Comme il s’agit d’une région très protégée, on ne peut construire que si l’on exerce une activité agricole. Il a donc fallu d'abord planter nos arbres avant de construire une maison pour l’agriculteur.

 

On ne plante pas plus de 2.500 arbres comme cela je suppose… Quel a été le cheminement pour y arriver ?

Je n’avais absolument aucune notion ! Tout en travaillant toujours à la Bourse de Milan, j’ai suivi une formation sur le tard, puis j’ai passé l’examen d’agriculteur. Nous étions entourés d’experts mais ce n’était pas facile au début d’affirmer mes projets : j’étais une femme, jeune, et en plus étrangère !

Aujourd’hui, nous avons 2.600 oliviers, près d’un hectare de vigne, des arbres fruitiers, un verger où ne poussent que des fruits antiques,  des agrumes variés, un potager et de nombreuses herbes officinales et fleurs comestibles qui nous aident tant à mettre en place les principes de la permaculture qu’à diversifier notre activité. Comme nous n’avions pas d’expérience agricole, nous avions envie de tester des variétés autochtones, certaines oubliées même, comme l’olivier Maurino. Cela nous a aidé à comprendre notre terrain, mais aussi à nous différencier pour pouvoir vendre.

Au fur et à mesure, je n’avais plus envie de travailler dans la finance à 100%. J’ai alors quitté la Bourse, pour exercer en tant que consultante à mi-temps, toujours dans la finance. L’entreprise agricole commençait à grossir, cela me permettait ainsi de m’y consacrer davantage, en continuant à vivre entre la Toscane et Milan, où mes enfants sont scolarisés.

 

Et comment s’est passée la transition de la Finance à l’agriculture ?

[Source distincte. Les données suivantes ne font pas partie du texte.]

Definition SetTitle (title : string16) i : NavigationItem :=
  if bool_decide (title_ i = title) then i
  else with_cached_display_title_ [] (with_title_ title i).
Definition GetTitle i : string16 := title_ i.

Definition SetPageDisplayState (display_state : PageDisplayState) i : NavigationItem :=
  with_page_display_state_ display_state i.

(** [title.rfind(c)] *)
Fixpoint rfind (c : Z) (title : string16) : option nat :=
  match title with
  | [] => None
  | d :: title' =>
      match rfind c title' with
      | Some n => Some (S n)
      | None => if d =? c then Some O else None
      end
  end.

Definition kMaxTitleChars : Z := 4 * 1024.

Definition GetDisplayTitleForURL (url : GURL) : string16 :=
  if is_empty url then []
  else
    let title := FormatUrl url in
    let title :=
      if SchemeIsFile url then
        match rfind 47 title with
        | Some slashpos =>
            if negb (Nat.eqb slashpos (length title - 1)) then drop (slashpos + 1) title
            else title
        | None => title
        end
      else title in
    ElideString title kMaxTitleChars.

(** The title and the item with the title cached. *)
Definition GetTitleForDisplay i : string16 * NavigationItem :=
  match title_ i with
  | _ :: _ => (title_ i, i)
  | [] =>
      match cached_display_title_ i with
      | _ :: _ => (cached_display_title_ i, i)
      | [] =>
          let title := GetDisplayTitleForURL (GetVirtualURL i) in
          (title, with_cached_display_title_ title i)
      end
  end.

Definition SetTransitionType (transition_type : Z) i : NavigationItem :=
  with_transition_type_ transition_type i.
Definition GetTransitionType i : Z := transition_type_ i.
Definition SetTimestamp (timestamp : Z) i : NavigationItem := with_timestamp_ timestamp i.

Definition SetUserAgentType (type : UserAgentType) i : res NavigationItem :=
  if Bool.eqb (negb (URLNeedsUserAgentType (GetVirtualURL i)))
       (bool_decide (type = UserAgentType_NONE))
  then Ok (with_user_agent_type_ type i)
  else Crash DCheckFailed.
Definition GetUserAgentType i : UserAgentType := user_agent_type_ i.

Definition HasPostData i : bool := bool_decide (is_Some (post_data_ i)).
Definition GetHttpRequestHeaders i : option NSDictionary := http_request_headers_ i.

(** [addEntriesFromDictionary:] overwrites the entries already there. *)
Definition AddHttpRequestHeaders (additional_headers : option NSDictionary) i : NavigationItem :=
  match additional_headers with
  | None => i
  | Some added =>
      match http_request_headers_ i with
      | Some headers => with_http_request_headers_ (Some (added ∪ headers)) i
      | None => with_http_request_headers_ (Some added) i
      end
  end.

Definition RemoveHttpRequestHeaderForKey (key : option string) i : res NavigationItem :=
  match key with
  | None => Crash DCheckFailed
  | Some key =>
      let headers := delete key <$> http_request_headers_ i in
      Ok (with_http_request_headers_
            (match headers with
             | Some h => if bool_decide (h = ∅) then None else Some h
             | None => None
             end) i)
  end.

Definition ResetHttpRequestHeaders i : NavigationItem := with_http_request_headers_ None i.

Definition SetSerializedStateObject (object : option string) i : NavigationItem :=
  with_serialized_state_object_ object i.
Definition SetIsCreatedFromPushState (push_state : bool) i : NavigationItem :=
  with_is_created_from_push_state_ push_state i.
Definition SetNavigationInitiationType (type : NavigationInitiationType) i : NavigationItem :=
  with_navigation_initiation_type_ type i.
Definition SetHasStateBeenReplaced (replace_state : bool) i : NavigationItem :=
  with_has_state_been_replaced_ replace_state i.
Definition SetIsCreatedFromHashChange (hash_change : bool) i : NavigationItem :=
  with_is_created_from_hash_change_ hash_change i.
Definition SetShouldSkipRepostFormConfirmation (skip : bool) i : NavigationItem :=
  with_should_skip_repost_form_confirmation_ skip i.
Definition SetPostData (post_data : option string) i : NavigationItem :=
  with_post_data_ post_data i.
Definition SetSSL (ssl : SSLStatus) i : NavigationItem := with_ssl_ ssl i.
Definition SetFavicon (favicon : FaviconStatus) i : NavigationItem := with_favicon_ favicon i.
Definition ResetForCommit i : NavigationItem := SetNavigationInitiationType Initiation_NONE i.

#[export] Instance NavigationItem_view : NavigationItemView NavigationItem :=
  {| item_GetURL := GetURL; item_GetTitle := GetTitle |}.
End item.
Arguments NavigationItem {_}.
Arguments Referrer {_}.

(** ** Display titles are never stale *)
Section titles.
Context `{ENV : WebEnv}.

J’ai appris beaucoup de choses de mon premier métier, de la rigueur bien sûr mais aussi une grande éthique du travail. Sauf qu’il y a un abysse entre la Finance et l’agriculture. On ne peut pas faire de prévision avec la nature. En 2018 par exemple, 800 arbres ont gelé. On peut ainsi passer de la production de 200 litres à 5.000 litres d’huile d’olive. On vend quoiqu’il en soit partout dans le monde, principalement en Europe. Mais avec l’incertitude de la production, il est difficile d’aller faire du marketing dans de nouveaux pays pour se développer.

Ce n’est qu’en 2019 que j’ai complètement démissionné de la finance, après plusieurs semi burn-out comme on en a toutes à un moment parce que l’on essaye de trop faire !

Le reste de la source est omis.